━━━ Material for this task ━━━

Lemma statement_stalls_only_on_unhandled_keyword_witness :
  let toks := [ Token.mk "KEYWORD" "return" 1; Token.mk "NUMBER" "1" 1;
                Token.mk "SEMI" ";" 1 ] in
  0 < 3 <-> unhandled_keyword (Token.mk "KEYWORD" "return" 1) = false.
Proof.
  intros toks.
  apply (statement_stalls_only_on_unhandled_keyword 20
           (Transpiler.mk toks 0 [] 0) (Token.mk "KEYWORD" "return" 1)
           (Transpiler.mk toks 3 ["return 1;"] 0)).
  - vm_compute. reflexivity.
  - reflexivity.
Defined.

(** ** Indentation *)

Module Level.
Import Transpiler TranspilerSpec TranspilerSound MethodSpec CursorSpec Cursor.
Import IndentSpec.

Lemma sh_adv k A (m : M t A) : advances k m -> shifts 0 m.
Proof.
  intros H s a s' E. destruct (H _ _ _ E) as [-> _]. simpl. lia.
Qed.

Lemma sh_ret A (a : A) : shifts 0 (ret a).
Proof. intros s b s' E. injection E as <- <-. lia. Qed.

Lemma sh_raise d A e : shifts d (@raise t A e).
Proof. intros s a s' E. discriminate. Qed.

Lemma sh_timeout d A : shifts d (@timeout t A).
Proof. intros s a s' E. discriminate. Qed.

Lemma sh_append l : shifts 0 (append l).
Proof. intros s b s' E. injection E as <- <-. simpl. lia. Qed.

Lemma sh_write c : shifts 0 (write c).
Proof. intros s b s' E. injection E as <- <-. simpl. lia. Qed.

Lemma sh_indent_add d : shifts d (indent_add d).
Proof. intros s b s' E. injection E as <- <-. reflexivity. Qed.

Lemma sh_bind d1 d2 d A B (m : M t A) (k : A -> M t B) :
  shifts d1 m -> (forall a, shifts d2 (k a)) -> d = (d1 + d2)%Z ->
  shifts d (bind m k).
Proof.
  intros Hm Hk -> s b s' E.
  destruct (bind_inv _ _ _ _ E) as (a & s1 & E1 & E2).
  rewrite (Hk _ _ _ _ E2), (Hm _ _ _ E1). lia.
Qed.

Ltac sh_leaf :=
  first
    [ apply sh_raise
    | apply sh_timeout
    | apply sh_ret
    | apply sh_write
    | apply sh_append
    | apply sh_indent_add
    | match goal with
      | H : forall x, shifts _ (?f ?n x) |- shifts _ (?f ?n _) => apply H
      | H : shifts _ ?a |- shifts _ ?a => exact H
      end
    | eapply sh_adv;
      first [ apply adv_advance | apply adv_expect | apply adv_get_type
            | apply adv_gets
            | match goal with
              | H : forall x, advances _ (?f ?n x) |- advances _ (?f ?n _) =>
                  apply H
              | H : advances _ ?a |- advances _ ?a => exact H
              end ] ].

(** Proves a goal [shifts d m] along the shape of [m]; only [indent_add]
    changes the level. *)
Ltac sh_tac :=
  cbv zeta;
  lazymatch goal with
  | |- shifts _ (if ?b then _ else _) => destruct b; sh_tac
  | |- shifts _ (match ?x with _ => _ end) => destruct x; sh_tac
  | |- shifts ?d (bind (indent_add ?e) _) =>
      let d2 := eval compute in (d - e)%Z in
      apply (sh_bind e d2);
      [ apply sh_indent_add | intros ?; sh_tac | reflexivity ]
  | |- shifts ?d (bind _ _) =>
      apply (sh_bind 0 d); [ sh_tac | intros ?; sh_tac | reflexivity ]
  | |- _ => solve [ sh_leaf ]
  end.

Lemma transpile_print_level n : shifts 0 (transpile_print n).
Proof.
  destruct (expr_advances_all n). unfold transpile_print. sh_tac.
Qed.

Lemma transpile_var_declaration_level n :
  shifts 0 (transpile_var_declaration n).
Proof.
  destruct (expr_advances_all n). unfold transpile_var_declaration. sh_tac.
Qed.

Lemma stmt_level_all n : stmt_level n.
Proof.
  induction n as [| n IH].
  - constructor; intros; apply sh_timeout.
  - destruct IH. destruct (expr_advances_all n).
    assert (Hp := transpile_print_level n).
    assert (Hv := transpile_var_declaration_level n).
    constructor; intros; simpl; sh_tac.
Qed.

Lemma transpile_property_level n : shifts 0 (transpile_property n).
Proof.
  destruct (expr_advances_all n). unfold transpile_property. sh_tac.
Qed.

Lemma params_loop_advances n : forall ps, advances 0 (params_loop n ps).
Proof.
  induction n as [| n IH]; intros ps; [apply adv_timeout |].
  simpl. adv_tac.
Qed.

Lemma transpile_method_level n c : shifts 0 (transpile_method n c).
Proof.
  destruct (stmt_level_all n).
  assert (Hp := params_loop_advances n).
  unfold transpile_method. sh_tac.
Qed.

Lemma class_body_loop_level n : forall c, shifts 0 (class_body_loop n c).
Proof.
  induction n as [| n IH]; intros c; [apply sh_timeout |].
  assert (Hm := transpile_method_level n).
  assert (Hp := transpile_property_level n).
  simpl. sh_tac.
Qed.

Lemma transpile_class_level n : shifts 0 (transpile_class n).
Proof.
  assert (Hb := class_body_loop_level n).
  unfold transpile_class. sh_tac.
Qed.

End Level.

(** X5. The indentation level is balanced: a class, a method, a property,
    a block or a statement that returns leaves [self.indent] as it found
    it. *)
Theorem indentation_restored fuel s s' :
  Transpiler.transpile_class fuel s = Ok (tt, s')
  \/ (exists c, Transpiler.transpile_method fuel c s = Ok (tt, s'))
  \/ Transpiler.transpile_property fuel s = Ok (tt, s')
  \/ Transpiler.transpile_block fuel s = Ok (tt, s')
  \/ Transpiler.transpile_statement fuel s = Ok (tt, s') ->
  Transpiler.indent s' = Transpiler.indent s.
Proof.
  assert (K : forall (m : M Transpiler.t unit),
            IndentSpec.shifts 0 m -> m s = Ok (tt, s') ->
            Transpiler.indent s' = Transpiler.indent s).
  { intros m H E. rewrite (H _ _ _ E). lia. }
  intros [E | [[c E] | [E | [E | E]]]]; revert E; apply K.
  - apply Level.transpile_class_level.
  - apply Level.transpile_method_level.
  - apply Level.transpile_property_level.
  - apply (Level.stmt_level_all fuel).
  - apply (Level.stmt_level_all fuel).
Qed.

━━━
━━━ Material for this task ━━━

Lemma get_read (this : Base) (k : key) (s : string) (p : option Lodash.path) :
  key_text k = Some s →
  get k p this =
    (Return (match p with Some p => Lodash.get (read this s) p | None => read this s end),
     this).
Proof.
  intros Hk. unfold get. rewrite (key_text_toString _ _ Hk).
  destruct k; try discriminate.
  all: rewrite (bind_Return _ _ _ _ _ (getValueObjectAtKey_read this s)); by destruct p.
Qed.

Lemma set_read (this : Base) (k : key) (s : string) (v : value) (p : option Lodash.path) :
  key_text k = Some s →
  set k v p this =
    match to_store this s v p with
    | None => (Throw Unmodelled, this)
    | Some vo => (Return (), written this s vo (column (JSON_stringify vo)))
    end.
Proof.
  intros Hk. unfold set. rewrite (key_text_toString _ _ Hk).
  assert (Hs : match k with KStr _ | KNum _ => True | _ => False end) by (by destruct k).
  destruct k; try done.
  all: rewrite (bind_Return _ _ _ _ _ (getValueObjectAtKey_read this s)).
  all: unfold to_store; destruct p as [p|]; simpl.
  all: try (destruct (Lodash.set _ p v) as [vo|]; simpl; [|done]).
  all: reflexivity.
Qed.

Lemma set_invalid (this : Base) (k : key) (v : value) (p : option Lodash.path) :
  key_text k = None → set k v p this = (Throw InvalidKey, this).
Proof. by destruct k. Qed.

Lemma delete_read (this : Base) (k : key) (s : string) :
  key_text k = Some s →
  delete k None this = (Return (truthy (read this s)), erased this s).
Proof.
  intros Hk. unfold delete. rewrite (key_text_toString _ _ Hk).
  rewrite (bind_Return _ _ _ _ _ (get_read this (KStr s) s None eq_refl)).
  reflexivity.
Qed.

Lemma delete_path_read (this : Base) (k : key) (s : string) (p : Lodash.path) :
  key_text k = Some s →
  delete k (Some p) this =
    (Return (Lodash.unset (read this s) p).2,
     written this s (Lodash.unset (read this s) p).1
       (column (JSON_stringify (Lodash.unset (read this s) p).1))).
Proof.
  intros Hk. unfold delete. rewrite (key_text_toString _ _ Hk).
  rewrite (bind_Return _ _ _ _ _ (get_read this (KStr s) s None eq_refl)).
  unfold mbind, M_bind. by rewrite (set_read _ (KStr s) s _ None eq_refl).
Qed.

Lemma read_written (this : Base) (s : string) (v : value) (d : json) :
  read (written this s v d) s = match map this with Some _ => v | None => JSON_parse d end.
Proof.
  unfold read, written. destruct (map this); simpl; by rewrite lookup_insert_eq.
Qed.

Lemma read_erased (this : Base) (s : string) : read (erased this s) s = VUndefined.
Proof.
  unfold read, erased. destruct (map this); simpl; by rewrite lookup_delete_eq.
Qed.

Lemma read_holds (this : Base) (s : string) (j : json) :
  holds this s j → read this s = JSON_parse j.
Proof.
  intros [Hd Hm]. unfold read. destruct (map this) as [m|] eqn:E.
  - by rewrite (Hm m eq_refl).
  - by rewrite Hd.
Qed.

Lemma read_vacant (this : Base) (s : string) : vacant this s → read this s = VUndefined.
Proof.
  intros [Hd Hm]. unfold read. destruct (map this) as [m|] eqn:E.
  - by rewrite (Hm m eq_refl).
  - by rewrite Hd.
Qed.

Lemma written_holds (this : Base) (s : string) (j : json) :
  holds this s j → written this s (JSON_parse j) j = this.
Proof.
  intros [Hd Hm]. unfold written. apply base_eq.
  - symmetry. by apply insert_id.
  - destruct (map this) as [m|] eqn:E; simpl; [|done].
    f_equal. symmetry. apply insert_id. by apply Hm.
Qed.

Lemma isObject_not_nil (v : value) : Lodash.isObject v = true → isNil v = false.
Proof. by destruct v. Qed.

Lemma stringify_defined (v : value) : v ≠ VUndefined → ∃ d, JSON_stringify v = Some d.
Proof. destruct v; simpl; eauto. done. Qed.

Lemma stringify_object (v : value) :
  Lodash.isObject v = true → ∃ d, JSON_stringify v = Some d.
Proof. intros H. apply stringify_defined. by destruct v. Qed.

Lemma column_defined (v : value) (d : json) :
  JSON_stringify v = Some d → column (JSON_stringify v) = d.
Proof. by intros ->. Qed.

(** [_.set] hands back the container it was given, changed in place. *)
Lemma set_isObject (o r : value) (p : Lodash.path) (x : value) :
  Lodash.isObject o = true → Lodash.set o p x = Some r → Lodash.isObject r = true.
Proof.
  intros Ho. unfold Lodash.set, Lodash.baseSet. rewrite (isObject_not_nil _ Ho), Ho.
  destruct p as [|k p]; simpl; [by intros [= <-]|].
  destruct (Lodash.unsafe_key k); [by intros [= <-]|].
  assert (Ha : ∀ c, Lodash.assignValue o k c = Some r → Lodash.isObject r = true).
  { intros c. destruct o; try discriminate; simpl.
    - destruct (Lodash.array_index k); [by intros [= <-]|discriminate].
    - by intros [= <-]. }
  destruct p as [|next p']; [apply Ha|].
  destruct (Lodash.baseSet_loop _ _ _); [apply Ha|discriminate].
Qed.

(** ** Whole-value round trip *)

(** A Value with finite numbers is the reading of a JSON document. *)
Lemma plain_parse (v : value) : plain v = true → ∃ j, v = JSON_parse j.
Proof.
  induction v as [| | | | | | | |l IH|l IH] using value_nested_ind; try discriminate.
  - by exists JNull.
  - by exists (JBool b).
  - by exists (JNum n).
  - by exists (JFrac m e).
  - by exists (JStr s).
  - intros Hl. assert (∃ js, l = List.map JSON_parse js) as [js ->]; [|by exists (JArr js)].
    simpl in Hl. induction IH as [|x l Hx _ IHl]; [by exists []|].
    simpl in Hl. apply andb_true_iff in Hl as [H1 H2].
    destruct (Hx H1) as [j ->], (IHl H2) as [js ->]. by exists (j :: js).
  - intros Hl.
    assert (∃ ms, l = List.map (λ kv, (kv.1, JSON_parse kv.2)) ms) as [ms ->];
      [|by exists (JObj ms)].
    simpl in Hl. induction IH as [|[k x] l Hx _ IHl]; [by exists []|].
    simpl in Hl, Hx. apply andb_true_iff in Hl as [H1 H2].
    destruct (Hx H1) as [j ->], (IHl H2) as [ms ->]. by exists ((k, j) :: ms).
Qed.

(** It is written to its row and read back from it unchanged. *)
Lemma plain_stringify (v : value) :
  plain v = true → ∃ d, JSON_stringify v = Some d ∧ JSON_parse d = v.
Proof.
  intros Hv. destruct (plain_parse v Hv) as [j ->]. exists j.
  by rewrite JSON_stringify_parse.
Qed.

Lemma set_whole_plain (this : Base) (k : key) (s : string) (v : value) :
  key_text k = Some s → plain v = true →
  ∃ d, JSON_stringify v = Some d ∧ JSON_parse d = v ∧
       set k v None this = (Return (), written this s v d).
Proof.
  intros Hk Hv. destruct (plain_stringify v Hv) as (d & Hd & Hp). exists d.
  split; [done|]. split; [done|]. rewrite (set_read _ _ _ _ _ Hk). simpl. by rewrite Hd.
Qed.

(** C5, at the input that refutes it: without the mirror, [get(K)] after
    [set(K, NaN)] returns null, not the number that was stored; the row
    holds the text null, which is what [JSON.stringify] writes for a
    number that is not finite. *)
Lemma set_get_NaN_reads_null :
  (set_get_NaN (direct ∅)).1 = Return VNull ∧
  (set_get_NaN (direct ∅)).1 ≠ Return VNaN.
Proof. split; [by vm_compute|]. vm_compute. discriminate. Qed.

━━━

Task description> After reading through the material, report every line that holds "discriminate".

Task answer>
Proof. intros s a s' E. discriminate. Qed.
Proof. intros s a s' E. discriminate. Qed.
  destruct k; try discriminate.
  { intros c. destruct o; try discriminate; simpl.
    - destruct (Lodash.array_index k); [by intros [= <-]|discriminate].
  destruct (Lodash.baseSet_loop _ _ _); [apply Ha|discriminate].
  induction v as [| | | | | | | |l IH|l IH] using value_nested_ind; try discriminate.
Proof. split; [by vm_compute|]. vm_compute. discriminate. Qed.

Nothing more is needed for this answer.